The first segmentation phase started with experiments for comparing different approaches to segmentation. Using the pilot test corpus, annotators were instructed to apply existing annotation schemes based on prosodic criteria (GAT), on pragmatic criteria, on syntactic criteria and on the hybrid approach of « macro-syntaxe ». The experiments clearly showed that corpus-wide segmentation is best approached via syntactic criteria for reasons of robustness, inter-rater reliability and efficiency. The experiments also resulted in a first version of an inventory of segmentation problems. Results of the first phase were presented in Biagio et al. (2017).

Detailed syntactic annotation in EXMARaLDA

Consequently, the first version of the guidelines (Westpfahl et al. 2018c) was developed as a detailed syntactic annotation scheme based on the theory of topological fields. Categories underlying the segmentation process – fields, clauses and maximal syntactic units — were made explicit in these guidelines in order to make annotators’ decisions maximally transparent and, on that basis, iteratively refine the guidelines by identifying and clarifying difficult cases. The complete pilot corpus was annotated according to these guidelines and evaluated for inter-annotator agreement. Results of this work package were published as Westpfahl/Gorisch (2018b).

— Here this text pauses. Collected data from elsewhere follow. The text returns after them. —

(* ===== verification/UnixProof.v ===== *)
(** * Unix domain sockets: proofs

    The invariant of the sockets ([ux_ok]): the size of a queue is the number
    of its bytes, connected sockets are peers of each other, and a socket in a
    backlog is owned by the backlog alone.  Notifications change nothing that
    it speaks of ([quiet]). *)

From S2P Require Import Prelude Poll Errno Fd Unix.

(** ** Queues *)

(** The bytes of a stream that are not read yet. *)
Definition stream_bytes (l : list UnixStreamChunk) : list Z := l ≫= available.
Definition packet_bytes (l : list UnixPacket) : Z := foldr (λ p n, Z.of_nat (length (pk_data p)) + n) 0 l.
Definition queue_size (st : UnixSocketState) : Z := Z.of_nat (length (stream_bytes (us_recv_stream st))) + packet_bytes (recv_packets st).

Record sock_ok (s : UnixSocket) : Prop := {
  so_kind : known_kind (us_kind s) = true;
  so_size : recv_size (us_state s) = queue_size (us_state s);
  so_max : recv_size (us_state s) <= i32_max;
  so_rcvbuf : 4096 <= rcvbuf (us_state s) <= i32_max;
  so_stream : us_kind s = SOCK_STREAM → recv_packets (us_state s) = [];
  so_packet : us_kind s ≠ SOCK_STREAM → us_recv_stream (us_state s) = [];
  so_chunks : Forall (λ c, (ch_read_offset c < length (ch_data c))%nat) (us_recv_stream (us_state s));
}.

(** ** References between sockets *)

(** What other sockets rely on. *)
Record link := mkLink {
  lk_kind : Z;
  lk_peer : option Z;
  lk_backlog : list Z;
  lk_listening : bool;
  lk_bound : option UnixAddress;
  lk_refs : Z;
}.

Definition link_of (s : UnixSocket) : link :=
  mkLink (us_kind s) (us_peer (us_state s)) (us_backlog (us_state s)) (listening (us_state s)) (bound_address (us_state s)) (us_refs s).

Definition connected_kind (kind : Z) : Prop := kind = SOCK_STREAM ∨ kind = SOCK_SEQPACKET.

Record links_ok (m : gmap Z link) (next : Z) (bound : gmap UnixAddress Z) : Prop := {
  ln_fresh id : next <= id → m !! id = None;
  ln_refs id l : m !! id = Some l → 1 <= lk_refs l;
  ln_peer_old id l p : m !! id = Some l → lk_peer l = Some p → p < next;
  ln_peer_kind id l p lp : m !! id = Some l → lk_peer l = Some p → m !! p = Some lp → lk_kind lp = lk_kind l;
  (** A connection has two ends. *)
  ln_peer id l p : m !! id = Some l → lk_peer l = Some p → connected_kind (lk_kind l) → p ≠ id ∧ ∃ lp, m !! p = Some lp ∧ lk_peer lp = Some id;
  (** A socket that was not accepted has no other owner. *)
  ln_queued id l b : m !! id = Some l → b ∈ lk_backlog l → ∃ lb, m !! b = Some lb ∧ lk_refs lb = 1 ∧ lk_backlog lb = [] ∧ lk_listening lb = false;
  ln_once id l : m !! id = Some l → NoDup (lk_backlog l);
  ln_one id l id' l' b : m !! id = Some l → m !! id' = Some l' → b ∈ lk_backlog l → b ∈ lk_backlog l' → id = id';
  ln_bound a id : bound !! a = Some id → id < next ∧ ∀ l, m !! id = Some l → lk_bound l = Some a;
}.

Definition links (w : ux_world) : gmap Z link := link_of <$> ux_sockets w.

Record ux_ok (w : ux_world) : Prop := {
  uo_socks id s : ux_sockets w !! id = Some s → sock_ok s;
  uo_links : links_ok (links w) (ux_next w) (ux_bound w);
}.

(** A handle: the socket is there and has an owner outside of the backlogs. *)
Definition held (w : ux_world) (id : Z) : Prop :=
  is_Some (ux_sockets w !! id) ∧ ∀ id' s, ux_sockets w !! id' = Some s → id ∉ us_backlog (us_state s).

Lemma ux_new_ok : ux_ok ux_new.
Proof. constructor; [by intros id s|]. constructor; by intros. Qed.

Lemma links_lookup w id : links w !! id = link_of <$> ux_sockets w !! id.
Proof. apply lookup_fmap. Qed.

Lemma sock_links_insert w id s w' :
  ux_sockets w' = <[id := s]> (ux_sockets w) → links w' = <[id := link_of s]> (links w).
Proof. unfold links. intros ->. apply fmap_insert. Qed.

(** A change that the other sockets cannot see. *)
Lemma ux_ok_local w w' id s s' :
  ux_ok w → ux_sockets w !! id = Some s → ux_sockets w' = <[id := s']> (ux_sockets w) → ux_next w' = ux_next w → ux_bound w' = ux_bound w →
  link_of s' = link_of s → sock_ok s' → ux_ok w'.
Proof.
  intros [Hs Hl] Hid Hsocks Hn Hb Hlk Hok. constructor.
  - intros p q. rewrite Hsocks. destruct (decide (p = id)) as [->|]; [rewrite lookup_insert_eq; by intros [= <-]|rewrite lookup_insert_ne by done; apply Hs].
  - rewrite (sock_links_insert w id s' w' Hsocks), Hn, Hb, insert_id; [done|]. by rewrite links_lookup, Hid, Hlk.
Qed.

(** ** Rules of the basic operations *)

Lemma sock_at_rule {E} w id s (Q : UnixSocket → ux_world → Prop) (Qe : E → ux_world → Prop) :
  ux_sockets w !! id = Some s → Q s w → wp_res (sock_at id) w Q Qe.
Proof. intros Hs HQ. unfold sock_at, wp_res, wp. by rewrite Hs. Qed.

Lemma state_at_rule {E} w id s (Q : UnixSocketState → ux_world → Prop) (Qe : E → ux_world → Prop) :
  ux_sockets w !! id = Some s → Q (us_state s) w → wp_res (state_at id) w Q Qe.
Proof. intros Hs HQ. unfold state_at. wp_step. by eapply sock_at_rule; [done|wp_run]. Qed.

Definition alive (w : ux_world) (weak : option Z) : option Z :=
  weak ≫= λ id, if decide (is_Some (ux_sockets w !! id)) then Some id else None.

Lemma upgrade_rule {E} w weak (Q : option Z → ux_world → Prop) (Qe : E → ux_world → Prop) :
  Q (alive w weak) w → wp_res (upgrade weak) w Q Qe.
Proof. intros HQ. unfold upgrade. by wp_run. Qed.

Lemma alive_Some w weak id : alive w weak = Some id ↔ weak = Some id ∧ is_Some (ux_sockets w !! id).
Proof.
  unfold alive. destruct weak as [x|]; cbn; [|naive_solver]. case_decide; naive_solver.
Qed.

Definition changed (w w' : ux_world) (id : Z) (s' : UnixSocket) : Prop :=
  ux_sockets w' = <[id := s']> (ux_sockets w) ∧ ux_next w' = ux_next w ∧ ux_bound w' = ux_bound w.

Lemma update_rule {E} w id s f (Q : unit → ux_world → Prop) (Qe : E → ux_world → Prop) :
  ux_sockets w !! id = Some s → (∀ w', changed w w' id (with_st (f (us_state s)) s) → ux_woken w' = ux_woken w → Q () w') → wp_res (update id f) w Q Qe.
Proof. intros Hs HQ. unfold update. wp_step. eapply sock_at_rule; [done|]. wp_run. by apply HQ. Qed.

(** ** Notifications *)

(** The parts of a socket that notifications and the lists of connections that
    wait leave alone. *)
Definition blank (st : UnixSocketState) : UnixSocketState := set_connects [] (set_pending None st).
Definition core (s : UnixSocket) : Z * SocketCredentials * UnixSocketState * Z := (us_kind s, us_owner s, blank (us_state s), us_refs s).

Record quiet (w w' : ux_world) : Prop := {
  qu_core id : core <$> ux_sockets w' !! id = core <$> ux_sockets w !! id;
  qu_next : ux_next w' = ux_next w;
  qu_bound : ux_bound w' ⊆ ux_bound w;
  qu_woken : ∃ l, ux_woken w' = ux_woken w ++ l;
}.

#[global] Instance quiet_refl : Reflexive quiet.
Proof. intros w. constructor; try done. exists []. by rewrite app_nil_r. Qed.
#[global] Instance quiet_trans : Transitive quiet.
Proof.
  intros w1 w2 w3 [H1 H2 H3 [l Hl]] [H4 H5 H6 [l' Hl']]. constructor; [intros id; by rewrite H4|congruence|by etrans|].
  exists (l ++ l'). by rewrite Hl', Hl, app_assoc.
Qed.

Lemma quiet_lookup w w' id s : quiet w w' → ux_sockets w !! id = Some s → ∃ s', ux_sockets w' !! id = Some s' ∧ core s' = core s.
Proof. intros [Hc _ _ _] Hs. specialize (Hc id). rewrite Hs in Hc. destruct (ux_sockets w' !! id) as [s'|]; [|done]. exists s'. split; [done|]. by apply (inj Some) in Hc. Qed.

Lemma quiet_back w w' id s' : quiet w w' → ux_sockets w' !! id = Some s' → ∃ s, ux_sockets w !! id = Some s ∧ core s' = core s.
Proof. intros [Hc _ _ _] Hs. specialize (Hc id). rewrite Hs in Hc. destruct (ux_sockets w !! id) as [s|]; [|done]. exists s. split; [done|]. by apply (inj Some) in Hc. Qed.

Swift syntactic annotation in FOLKER

With the first version of the guidelines sufficiently stabilized and validated, and the extended test corpus ready, the final version of the guidelines (Westpfahl et al. 2019b) was developed as a simplified version of Westpfahl et al. (2018c). It concentrates on maximal syntactic units and their classification into classes of sentential vs. non-sentential, simple vs. complex and completed vs. aborted units (with a remainder category « uninterpretable »), formulates concrete practical instructions for use with the FOLKER annotation tool, and thus optimizes the efficiency of the segmentation process. The final version of the guideline was applied to the entire extended test corpus and validated again for inter-annotator agreement. The resulting segmented data was analysed quantitatively with respect to dependencies between segment and interaction types (Westpfahl/Gorisch/Schmidt 2018e), and a study on syntactic disruptions (Strub/Westpfahl 2018) carried out.